Photograph of “Female Impersonator” Julian Eltinge, Taken c. 1920

  • Approximately 10 x 13 inches. Some tears and chips at edges, very good contrast, editorial overpainting on recto, overall very g
  • Unknown location , 1920
By [LGBT History – Drag Performance – Vaudeville] Eltinge, Julian; Brown, Herold
Unknown location, 1920. Approximately 10 x 13 inches. Some tears and chips at edges, very good contrast, editorial overpainting on recto, overall very good. Marks on verso reading “Julian Eltinge Hippodrome March 12”. Very good. Julian Eltinge (1881/1883–1941) was an American actor and “female impersonator”—in today’s terms, a drag performer—from Newtonville, Massachusetts. Eltinge’s drag career began at age ten, and by the early 1900s he was touring internationally, performing a vaudeville act wherein the “audience was completely deceived as to Eltinge’s sex until he removed his wig”[1]. This portrait shows Eltinge seated in costume.

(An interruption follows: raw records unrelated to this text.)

Lemma bfd_peer_table_example :
  (exists ms,
     bfd.processBFDPeers (fun _ => inr bfd.examplePeers) EmptyString
                         (bfd.getBFDDesc (fun _ => EmptyString)) []
     = Done None ([] ++ ms) /\
     ms = mkMetric (mkDesc "frr_bfd_peer_count" EmptyString [])
                   GaugeValue (Z.of_nat (length bfd.examplePeers)) []
          :: flat_map (fun p =>
               [mkMetric (mkDesc "frr_bfd_peer_uptime" EmptyString ["local"; "peer"])
                         CounterValue (Z.of_N (bfd.Uptime p)) [bfd.Local p; bfd.Peer p];
                mkMetric (mkDesc "frr_bfd_peer_state" EmptyString ["local"; "peer"])
                         GaugeValue (if bfd.Status p =? 1 then 1 else 0)
                         [bfd.Local p; bfd.Peer p]]) bfd.examplePeers /\
     length (List.filter (named "frr_bfd_peer_count") ms) = 1%nat /\
     length (List.filter (named "frr_bfd_peer_uptime") ms) = length bfd.examplePeers /\
     length (List.filter (named "frr_bfd_peer_state") ms) = length bfd.examplePeers) /\
  map value (emitted (bfd.processBFDPeers (fun _ => inr bfd.examplePeers) EmptyString
                                          (bfd.getBFDDesc (fun _ => EmptyString))))
  = [3; 847716; 1; 847595; 1; 847888; 0] /\
  gotMetrics (emitted (bfd.processBFDPeers (fun _ => inr bfd.examplePeers) EmptyString
                                           (bfd.getBFDDesc (fun _ => EmptyString))))
  = expectedBFDMetrics.
Proof.
  apply (bfd_peer_table (fun _ => inr bfd.examplePeers) (fun _ => EmptyString)
                        EmptyString bfd.examplePeers []).
  reflexivity.
Defined.

(** ** Ranges of the values *)

Lemma valueInRange_instanceMetrics proto vrid iface inst :
  Forall valueInRange (instanceMetrics proto vrid iface inst).
Proof.
  unfold instanceMetrics. apply Forall_app. split.
  - unfold stateBlock. cbn [map].
    repeat (apply List.Forall_cons;
      [unfold valueInRange, stateObservation; cbn [valType value];
       destruct (strings.EqualFold (Status inst) _); cbn [b2z]; lia|]).
    apply List.Forall_nil.
  - unfold counterBlock. apply Forall_flat_map. apply Forall_forall.
    intros f _. unfold counterObservations.
    destruct (statsValue f (Statistics inst)) as [x|];
      [apply List.Forall_cons; [|apply List.Forall_nil]|apply List.Forall_nil].
    unfold valueInRange. cbn [valType value]. lia.
Qed.

Lemma valueInRange_recordMetrics r : Forall valueInRange (recordMetrics r).
Proof.
  unfold recordMetrics. apply Forall_app.
  split; apply valueInRange_instanceMetrics.
Qed.

Lemma bfdValueInRange_peerTable help peers :
  Forall (bfdValueInRange (length peers))
         (peerTableMetrics (bfd.getBFDDesc help) peers).
Proof.
  unfold peerTableMetrics. apply List.Forall_cons.
  - unfold bfdValueInRange. cbn [valType value]. split; reflexivity.
  - apply Forall_flat_map. apply Forall_forall. intros p _.
    unfold peerMetrics.
    apply List.Forall_cons; [|apply List.Forall_cons; [|apply List.Forall_nil]].
    + unfold bfdValueInRange. cbn [valType value]. lia.
    + unfold bfdValueInRange. cbn [valType value].
      change (named "frr_bfd_peer_state" _) with true. cbv iota.
      destruct (bfd.Status p =? 1); cbn [b2z]; lia.
Qed.

(** C6 (as amended).  Every counter observation has a value that is not
    negative, and every state gauge, the VRRP state metric and the BFD
    peer-state metric alike, is 0 or 1; these are all the VRRP
    observations.  The BFD peer-count gauge is the number of decoded
    records. *)
Theorem values_in_range data rs ch decode help data' peers ch' :
  Unmarshal data = inr rs ->
  decode data' = inr peers ->
  (exists ms,
     processVRRPInfo data getVRRPDesc ch = Done None (ch ++ ms) /\
     Forall valueInRange ms) /\
  (exists ms,
     bfd.processBFDPeers decode data' (bfd.getBFDDesc help) ch' = Done None (ch' ++ ms) /\
     Forall (bfdValueInRange (length peers)) ms).
Proof.
  intros Hv Hb. split.
  - eexists. split; [apply processVRRPInfo_run, Hv|].
    apply Forall_flat_map. apply Forall_forall. intros r _.
    apply valueInRange_recordMetrics.
  - eexists. split; [apply processBFDPeers_run, Hb|].
    apply bfdValueInRange_peerTable.
Qed.

Lemma values_in_range_examples :
  (exists ms,
     processVRRPInfo exampleInput getVRRPDesc [] = Done None ([] ++ ms) /\
     Forall valueInRange ms) /\
  (exists ms,
     bfd.processBFDPeers (fun _ => inr bfd.examplePeers) EmptyString
                         (bfd.getBFDDesc (fun _ => EmptyString)) []
     = Done None ([] ++ ms) /\
     Forall (bfdValueInRange (length bfd.examplePeers)) ms).
Proof.
  apply (values_in_range exampleInput [exampleVr] []
           (fun _ => inr bfd.examplePeers) (fun _ => EmptyString)
           EmptyString bfd.examplePeers []).
  - vm_compute. reflexivity.
  - reflexivity.
Defined.

(** C6, the claim as stated, fails: on the three peers of
    [expectedBFDMetrics] the extractor sends the peer-count gauge with
    value 3, which is neither 0 nor 1. *)
Lemma peer_count_gauge_is_not_a_flag :
  exists m,
    nth_error (emitted (bfd.processBFDPeers (fun _ => inr bfd.examplePeers) EmptyString
                                            (bfd.getBFDDesc (fun _ => EmptyString)))) 0
    = Some m /\
    fqName (desc m) = "frr_bfd_peer_count" /\
    valType m = GaugeValue /\ value m = 3 /\
    expectedBFDMetrics !! "frr_bfd_peer_count{}" = Some 3 /\
    ~ (value m = 0 \/ value m = 1).
Proof.
  eexists. split; [vm_compute; reflexivity|].
  simpl. repeat split; try reflexivity. intros [H|H]; discriminate.
Qed.

(** ** Labels *)

Lemma FormatUint_nonempty n : strconv.FormatUint n <> EmptyString.
Proof.
  unfold strconv.FormatUint.
  assert (H : N.to_uint n <> Decimal.Nil).
  { destruct n as [|p]; [discriminate|]. apply DecimalPos.Unsigned.to_uint_nonnil. }
  destruct (N.to_uint n); [congruence|discriminate..].
Qed.

Lemma labelledFor_instanceMetrics r proto inst m :
  In m (instanceMetrics proto (Vrid r) (Interface r) inst) ->
  labelledFor r proto inst m.
Proof.
  unfold instanceMetrics. rewrite in_app_iff. intros [H|H].
  - unfold stateBlock in H. simpl in H.
    destruct H as [<-|[<-|[<-|[]]]]; (split; [reflexivity|]); simpl;
      (split; [reflexivity|]); eexists; (split; [|split; [|reflexivity]]);
      [ | discriminate | | discriminate | | discriminate];
      unfold vrrpStates; simpl; auto.
  - unfold counterBlock in H. apply in_flat_map in H as (f & _ & H).
    unfold counterObservations in H.
    destruct (statsValue f (Statistics inst)) as [x|]; [|destruct H].
    destruct H as [<-|[]]. split; [reflexivity|]. simpl. split; reflexivity.
Qed.

(** C7 (as amended).  Every observation of the VRRP extractor carries as
    many label values as its descriptor has label names, in the order of
    the names: proto, decimal vrid, interface, subinterface for a counter
    (4 values) and the state name after them for the state metric
    (5 values).  The proto, vrid and state values are never empty; the
    interface and subinterface values are the strings of the decoded
    record, whatever they are. *)
Theorem labels_match_descriptor data rs ch :
  Unmarshal data = inr rs ->
  exists ms,
    processVRRPInfo data getVRRPDesc ch = Done None (ch ++ ms) /\
    Forall (wellLabelled rs) ms.
Proof.
  intros H. eexists. split; [apply processVRRPInfo_run, H|].
  apply Forall_flat_map. apply List.Forall_forall. intros r Hr.
  apply List.Forall_forall. intros m Hm.
  exists r. split; [exact Hr|]. split; [|apply FormatUint_nonempty].
  unfold recordMetrics in Hm. apply in_app_iff in Hm as [Hm|Hm];
    [left|right]; apply labelledFor_instanceMetrics, Hm.
Qed.

Lemma labels_match_descriptor_example :
  exists ms,
    processVRRPInfo exampleInput getVRRPDesc [] = Done None ([] ++ ms) /\
    Forall (wellLabelled [exampleVr]) ms.
Proof.
  apply (labels_match_descriptor exampleInput [exampleVr] []).
  vm_compute. reflexivity.
Defined.

(** C7, the claim as stated, fails: the spec's end-to-end example names no
    subinterface, and its observations are sent all the same, with the
    empty string as the subinterface label. *)
Lemma empty_label_value_is_emitted :
  Unmarshal exampleInput = inr [exampleVr] /\
  nth_error (emitted (processVRRPInfo exampleInput getVRRPDesc)) 0
  = Some (mkMetric vrrpStateDesc GaugeValue 0
                   ["v4"; "1"; "eth0"; EmptyString; "Initialize"]) /\
  In EmptyString ["v4"; "1"; "eth0"; EmptyString; "Initialize"].
Proof.
  split; [vm_compute; reflexivity|].
  split; [vm_compute; reflexivity|].
  simpl. auto.
Qed.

On the reverse is written “Julian Eltinge Hippodrome March 12”, and the front is signed “Herold Brown” (this signature does not appear to belong to commercial photographer Harold M. Brown). A stamp is legible that dates the photograph to the 1920s, though the exact year is not legible. Eltinge has been described as “without question, the most famous female impersonator of all time” (ibid.).

[1] Slide, Anthony, “Julian Eltinge,” in The Vaudevillians: A Dictionary of Vaudeville Performers (Westport, Connecticut: Arlington House, 1981), 46.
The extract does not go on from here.